WORK TASK:
Exactly retype the lines of the material from its first line to the line with "one_of to [StatusCompleted;", including both.

* * * *

(* ===== verification/StateMachine.v ===== *)
(** The order state machine of [internal/commerce/state_machine.go], its graph
    as an inductive relation, and what follows for whole histories. *)
From S2P Require Import Prelude GoStrings GoTime Model.

Definition ErrDuplicateOrder : error := Sentinel "duplicate order".

Definition ErrInvalidStateTransition : error := Sentinel "invalid state transition".

Definition ErrNotFound : error := Sentinel "not found".

Definition ErrInsufficientStock : error := Sentinel "insufficient stock".

Definition ValidOrderStatuses : list OrderStatus :=
  [StatusPendingFulfillment; StatusInventoryReserved; StatusPaymentAuthorized;
   StatusShipmentCreated; StatusCancellationPending; StatusManualReview;
   StatusCancelled; StatusCompleted; StatusFailed].

Definition IsValidOrderStatus (status : OrderStatus) : bool :=
  existsb (String.eqb status) ValidOrderStatuses.

Definition CanTransitionOrderStatus (from to : OrderStatus) : bool :=
  if String.eqb from to then IsValidOrderStatus to
  else if String.eqb from StatusPendingFulfillment then
    one_of to [StatusInventoryReserved; StatusCancellationPending; StatusFailed]
  else if String.eqb from StatusInventoryReserved then
    one_of to [StatusPaymentAuthorized; StatusCancellationPending; StatusCancelled]
  else if String.eqb from StatusPaymentAuthorized then
    one_of to [StatusShipmentCreated; StatusCancellationPending]
  else if String.eqb from StatusShipmentCreated then
    one_of to [StatusCompleted; StatusCancellationPending]
  else if String.eqb from StatusCancellationPending then
    one_of to [StatusCancelled; StatusManualReview]
  else false.

Definition ValidateOrderTransition (from to : OrderStatus) : option error :=
  if negb (IsValidOrderStatus from) then
    Some (Wrap "" ErrInvalidStateTransition (": unknown source order status " +:+ quote from))
  else if negb (IsValidOrderStatus to) then
    Some (Wrap "" ErrInvalidStateTransition (": unknown target order status " +:+ quote to))
  else if negb (CanTransitionOrderStatus from to) then
    Some (Wrap "" ErrInvalidStateTransition
            (": cannot move order from " +:+ quote from +:+ " to " +:+ quote to))
  else None.

(** ** Specification: the life cycle graph *)

(** One proper move of an order, the edges of the life cycle. *)
Inductive Moves : OrderStatus -> OrderStatus -> Prop :=
| move_reserve : Moves StatusPendingFulfillment StatusInventoryReserved
| move_fail : Moves StatusPendingFulfillment StatusFailed
| move_authorize : Moves StatusInventoryReserved StatusPaymentAuthorized
| move_drop : Moves StatusInventoryReserved StatusCancelled
| move_ship : Moves StatusPaymentAuthorized StatusShipmentCreated
| move_complete : Moves StatusShipmentCreated StatusCompleted
| move_cancel from :
    from ∈ [StatusPendingFulfillment; StatusInventoryReserved; StatusPaymentAuthorized;
            StatusShipmentCreated] ->
    Moves from StatusCancellationPending
| move_cancelled : Moves StatusCancellationPending StatusCancelled
| move_review : Moves StatusCancellationPending StatusManualReview.

(** What the code accepts: a proper move, or a rewrite of a known status. *)
Definition Allowed (from to : OrderStatus) : Prop :=
  (from = to /\ from ∈ ValidOrderStatuses) \/ Moves from to.

(** A status history: consecutive statuses are allowed moves. *)
Definition History : OrderStatus -> OrderStatus -> Prop := rtc Allowed.

Definition terminal (s : OrderStatus) : bool :=
  one_of s [StatusCompleted; StatusCancelled; StatusManualReview; StatusFailed].

(** Distance left to a terminal status; every proper move lowers it. *)
Definition rank (s : OrderStatus) : nat :=
  if String.eqb s StatusPendingFulfillment then 5
  else if String.eqb s StatusInventoryReserved then 4
  else if String.eqb s StatusPaymentAuthorized then 3
  else if String.eqb s StatusShipmentCreated then 2
  else if String.eqb s StatusCancellationPending then 1
  else 0%nat.

(** ** Facts *)

Lemma is_valid_spec s : IsValidOrderStatus s = true <-> s ∈ ValidOrderStatuses.
Proof. apply one_of_spec. Qed.

#[export] Instance is_valid_dec s : Decision (s ∈ ValidOrderStatuses).
Proof. apply _. Defined.

(** Enumerate the nine statuses behind a membership hypothesis. *)
Ltac each_status H :=
  unfold ValidOrderStatuses in H; rewrite ?elem_of_cons in H;
  destruct_or? H; try (by apply elem_of_nil in H); subst.

Lemma moves_valid from to :
  Moves from to -> from ∈ ValidOrderStatuses /\ to ∈ ValidOrderStatuses.
Proof.
  assert (H : forall s, IsValidOrderStatus s = true -> s ∈ ValidOrderStatuses)
    by apply is_valid_spec.
  destruct 1 as [| | | | | |from Hin| |]; split; try (by apply H).
  each_status Hin; by apply H.
Qed.

Lemma allowed_valid from to :
  Allowed from to -> from ∈ ValidOrderStatuses /\ to ∈ ValidOrderStatuses.
Proof. intros [[<- H]|H]; [done|by apply moves_valid]. Qed.

Lemma moves_proper from to : Moves from to -> from <> to.
Proof.
  destruct 1 as [| | | | | |from Hin| |]; try done.
  each_status Hin; done.
Qed.

Lemma can_transition_moves from to :
  from <> to -> CanTransitionOrderStatus from to = true <-> Moves from to.
Proof.
  intros Hne. unfold CanTransitionOrderStatus.
  destruct (String.eqb_spec from to) as [|_]; [done|]. split.
  - intros H. repeat (case_match; string_tests; subst);
      try (apply one_of_spec in H; rewrite ?elem_of_cons, ?elem_of_nil in H;
           destruct_or? H; subst; try done; constructor; set_solver).
    done.
  - destruct 1 as [| | | | | |from Hin| |]; try reflexivity.
    each_status Hin; reflexivity.
Qed.

Lemma validate_ok_allowed from to :
  ValidateOrderTransition from to = None <-> Allowed from to.
Proof.
  unfold ValidateOrderTransition, Allowed.
  destruct (IsValidOrderStatus from) eqn:Hf; simpl.
  2:{ split; [done|]. intros [[_ H]|H]; exfalso;
        [|apply moves_valid in H as [H _]]; apply is_valid_spec in H; congruence. }
  destruct (IsValidOrderStatus to) eqn:Ht; simpl.
  2:{ split; [done|]. intros [[<- H]|H]; exfalso;
        [|apply moves_valid in H as [_ H]]; try apply is_valid_spec in H; congruence. }
  destruct (decide (from = to)) as [<-|Hne].
  - apply is_valid_spec in Hf. unfold CanTransitionOrderStatus.
    rewrite String.eqb_refl. rewrite Ht. simpl. naive_solver.
  - pose proof (can_transition_moves from to Hne) as Hm.
    destruct (CanTransitionOrderStatus from to); simpl; naive_solver.
Qed.

Lemma validate_error from to e :
  ValidateOrderTransition from to = Some e -> error_is e "invalid state transition" = true.
Proof. unfold ValidateOrderTransition. repeat case_match; naive_solver. Qed.

(** The refusal is nothing but an invalid transition. *)
Definition only_transition_error (e : error) : Prop :=
  error_is e "invalid state transition" = true
  /\ error_as_validation e = None /\ error_is e "duplicate order" = false.

Lemma validate_error_only from to e :
  ValidateOrderTransition from to = Some e -> only_transition_error e.
Proof. unfold ValidateOrderTransition. repeat case_match; intros; by simplify_eq/=. Qed.

Lemma moves_rank from to : Moves from to -> (rank to < rank from)%nat.
Proof.
  destruct 1 as [| | | | | |from Hin| |]; try (vm_compute; lia).
  each_status Hin; vm_compute; lia.
Qed.

Lemma terminal_no_move s t : terminal s = true -> Moves s t -> False.
Proof.
  unfold terminal. rewrite one_of_spec. intros H Hm. pose proof (moves_rank _ _ Hm).
  rewrite ?elem_of_cons, ?elem_of_nil in H. destruct_or? H; subst; try done;
    vm_compute in *; lia.
Qed.

Lemma history_valid from to :
  History from to -> from ∈ ValidOrderStatuses -> to ∈ ValidOrderStatuses.
Proof. induction 1 as [|x y z Hxy _ IH]; [done|]. intros _. by apply IH, (allowed_valid x y). Qed.

Lemma history_rank from to : History from to -> (rank to <= rank from)%nat.
Proof.
  induction 1 as [|x y z Hxy _ IH]; [done|].
  destruct Hxy as [[<- _]|Hm]; [done|]. apply moves_rank in Hm. lia.
Qed.

Lemma history_step from mid to : History from mid -> Allowed mid to -> History from to.
Proof. intros. by eapply rtc_r. Qed.

#[export] Hint Resolve history_step : hub.

(** ** Properties *)

(** A transition request is accepted exactly when it is an edge of the life
    cycle graph or rewrites a known status with itself, and every refusal is an
    [ErrInvalidStateTransition], unknown statuses included. *)
Theorem validate_transition_correct from to :
  match ValidateOrderTransition from to with
  | None => Allowed from to
  | Some e => ~ Allowed from to /\ error_is e "invalid state transition" = true
  end.
Proof.
  destruct (ValidateOrderTransition from to) as [e|] eqn:H.
  - split; [|by eapply validate_error]. rewrite <- validate_ok_allowed. congruence.
  - by apply validate_ok_allowed.
Qed.

(** Completed, cancelled, manual-review and failed orders are final: no
    accepted sequence of transitions leaves a terminal status. *)
Theorem terminal_absorbing s t : terminal s = true -> History s t -> t = s.
Proof.
  intros Hs. induction 1 as [|x y z Hxy _ IH]; [done|].
  destruct Hxy as [[<- _]|Hm]; [auto|]. by destruct (terminal_no_move x y).
Qed.

Lemma terminal_absorbing_witness :
  History StatusCompleted StatusCompleted /\ StatusCompleted = StatusCompleted.
Proof.
  split; [apply rtc_refl|].
  apply (terminal_absorbing StatusCompleted StatusCompleted); [reflexivity|].
  apply rtc_once. left. split; [done|]. apply is_valid_spec. reflexivity.
Defined.

(** The life cycle terminates: from any status at most [rank] proper moves
    remain, so an order makes at most five of them. *)
Theorem lifecycle_bounded n s t : nsteps Moves n s t -> (n <= rank s <= 5)%nat.
Proof.
  intros H. split.
  - induction H as [|n x y z Hxy _ IH]; [lia|]. apply moves_rank in Hxy. lia.
  - unfold rank. repeat case_match; lia.
Qed.

Lemma lifecycle_bounded_witness : (2 <= rank StatusPendingFulfillment <= 5)%nat.
Proof.
  apply (lifecycle_bounded 2 StatusPendingFulfillment StatusPaymentAuthorized).
  eapply nsteps_l; [constructor|]. apply nsteps_once. constructor.
Defined.

(** Once a cancellation was accepted the order can never complete, nor go
    back to any fulfilment stage: it ends cancelled or in manual review. *)
Theorem cancellation_is_one_way t :
  History StatusCancellationPending t ->
  t ∈ [StatusCancellationPending; StatusCancelled; StatusManualReview].
Proof.
  intros H. cut (forall s t, History s t ->
    s ∈ [StatusCancellationPending; StatusCancelled; StatusManualReview] ->
    t ∈ [StatusCancellationPending; StatusCancelled; StatusManualReview]).
  { intros Hc. apply (Hc _ _ H). set_solver. }
  clear. induction 1 as [|x y z Hxy _ IH]; [done|]. intros Hx. apply IH.
  destruct Hxy as [[<- _]|Hm]; [done|].
  inversion Hm; subst; rewrite !elem_of_cons, elem_of_nil in Hx |- *;
    destruct_or? Hx; try done; auto.
Qed.

Lemma cancellation_is_one_way_witness :
  StatusManualReview ∈ [StatusCancellationPending; StatusCancelled; StatusManualReview].
Proof.
  apply cancellation_is_one_way. apply rtc_once. right. constructor.
Defined.
(** The age is kept in nanoseconds; Go divides it to [float64] seconds. *)
Definition MemoryStore_OldestPendingOutboxAge (now : Time) (s : MemoryStore) : Duration :=
  let oldest := fold_left
    (fun oldest e =>
       if unpublished s e then
         match oldest with
         | None => Some e
         | Some o => if Before (Event_OccurredAt e) (Event_OccurredAt o) then Some e else oldest
         end
       else oldest) (ms_outbox s) None in
  match oldest with
  | None => 0
  | Some e => now - Event_OccurredAt e
  end.

Definition zero_counts : gmap string Z :=
  fold_left (fun m st => <[st := 0]> m) ValidOrderStatuses ∅.

Definition count_order (m : gmap string Z) (o : Order) : gmap string Z :=
  <[Order_Status o := default 0 (m !! Order_Status o) + 1]> m.

Definition MemoryStore_OrderStatusCounts (s : MemoryStore) : gmap string Z :=
  fold_left count_order (map snd (map_to_list (ms_orders s))) zero_counts.

Definition MemoryStore_MarkOutboxPublished (messageID : string) (publishedAt : Time)
    : M MemoryStore unit :=
  modify (fun s =>
    mkMemoryStore (ms_orders s) (ms_ordersByExternal s) (ms_ordersByIdempotency s)
      (ms_outbox s) (ms_auditLogs s) (<[messageID := publishedAt]> (ms_publishedOutbox s))
      (delete messageID (ms_claimedOutbox s))).

#[export] Instance memory_store : Store MemoryStore := {
  InsertOrder := MemoryStore_InsertOrder;
  GetOrder := MemoryStore_GetOrder;
  GetShipment := MemoryStore_GetShipment;
  UpdateOrderStatus := MemoryStore_UpdateOrderStatus;
  OutboxEvents := MemoryStore_OutboxEvents;
  AuditLogs := MemoryStore_AuditLogs
}.
(** ** Specification *)

(** The request is authentic for the verifier at [now]: it names an event, its
    timestamp is within the tolerance, and one of its [v1] signatures is the
    HMAC-SHA256 of timestamp, event id and payload under one of the verifier's
    secrets. *)
Record Authentic (v : WebhookVerifier) (now : Time) (req : WebhookRequest) (ts : Z) : Prop := {
  au_provider : TrimSpace (Verifier_Provider v) <> "";
  au_event : TrimSpace (WebhookRequest_EventID req) <> "";
  au_timestamp : ParseInt (TrimSpace (WebhookRequest_Timestamp req)) = Some ts;
  au_window : now - tolerance v <= time_Unix ts <= now + tolerance v;
  au_signature : exists secret,
    secret ∈ secrets v
    /\ webhookDigest secret (TrimSpace (WebhookRequest_EventID req)) ts
         (WebhookRequest_Payload req)
       ∈ parseWebhookSignatures (WebhookRequest_Signature req)
}.

(** ** Facts *)

Lemma existsb_elem {A} (f : A -> bool) l : existsb f l = true <-> exists x, x ∈ l /\ f x = true.
Proof.
  rewrite existsb_exists. setoid_rewrite list_elem_of_In. done.
Qed.

Lemma matches_signature_spec keys eventID ts payload sigs :
  matchesSignature keys eventID ts payload sigs = true
  <-> exists secret, secret ∈ keys /\ webhookDigest secret eventID ts payload ∈ sigs.
Proof.
  unfold matchesSignature. rewrite existsb_elem. setoid_rewrite existsb_elem.
  setoid_rewrite String.eqb_eq. naive_solver.
Qed.

Lemma parse_int_nonblank t ts : ParseInt (TrimSpace t) = Some ts -> blank t = false.
Proof.
  unfold blank. intros H. apply String.eqb_neq. intros E. rewrite E in H. discriminate H.
Qed.

Lemma blank_signature header : blank header = true -> parseWebhookSignatures header = [].
Proof.
  unfold blank. intros H. apply String.eqb_eq in H. unfold parseWebhookSignatures.
  rewrite split_no_sep.
  - simpl. unfold parse_signature_part. by rewrite H.
  - rewrite <- (trim_lacks ","%char header) by (vm_compute; reflexivity). by rewrite H.
Qed.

* * * *

WRITTEN SOLUTION:
(* ===== verification/StateMachine.v ===== *)
(** The order state machine of [internal/commerce/state_machine.go], its graph
    as an inductive relation, and what follows for whole histories. *)
From S2P Require Import Prelude GoStrings GoTime Model.

Definition ErrDuplicateOrder : error := Sentinel "duplicate order".

Definition ErrInvalidStateTransition : error := Sentinel "invalid state transition".

Definition ErrNotFound : error := Sentinel "not found".

Definition ErrInsufficientStock : error := Sentinel "insufficient stock".

Definition ValidOrderStatuses : list OrderStatus :=
  [StatusPendingFulfillment; StatusInventoryReserved; StatusPaymentAuthorized;
   StatusShipmentCreated; StatusCancellationPending; StatusManualReview;
   StatusCancelled; StatusCompleted; StatusFailed].

Definition IsValidOrderStatus (status : OrderStatus) : bool :=
  existsb (String.eqb status) ValidOrderStatuses.

Definition CanTransitionOrderStatus (from to : OrderStatus) : bool :=
  if String.eqb from to then IsValidOrderStatus to
  else if String.eqb from StatusPendingFulfillment then
    one_of to [StatusInventoryReserved; StatusCancellationPending; StatusFailed]
  else if String.eqb from StatusInventoryReserved then
    one_of to [StatusPaymentAuthorized; StatusCancellationPending; StatusCancelled]
  else if String.eqb from StatusPaymentAuthorized then
    one_of to [StatusShipmentCreated; StatusCancellationPending]
  else if String.eqb from StatusShipmentCreated then
    one_of to [StatusCompleted; StatusCancellationPending]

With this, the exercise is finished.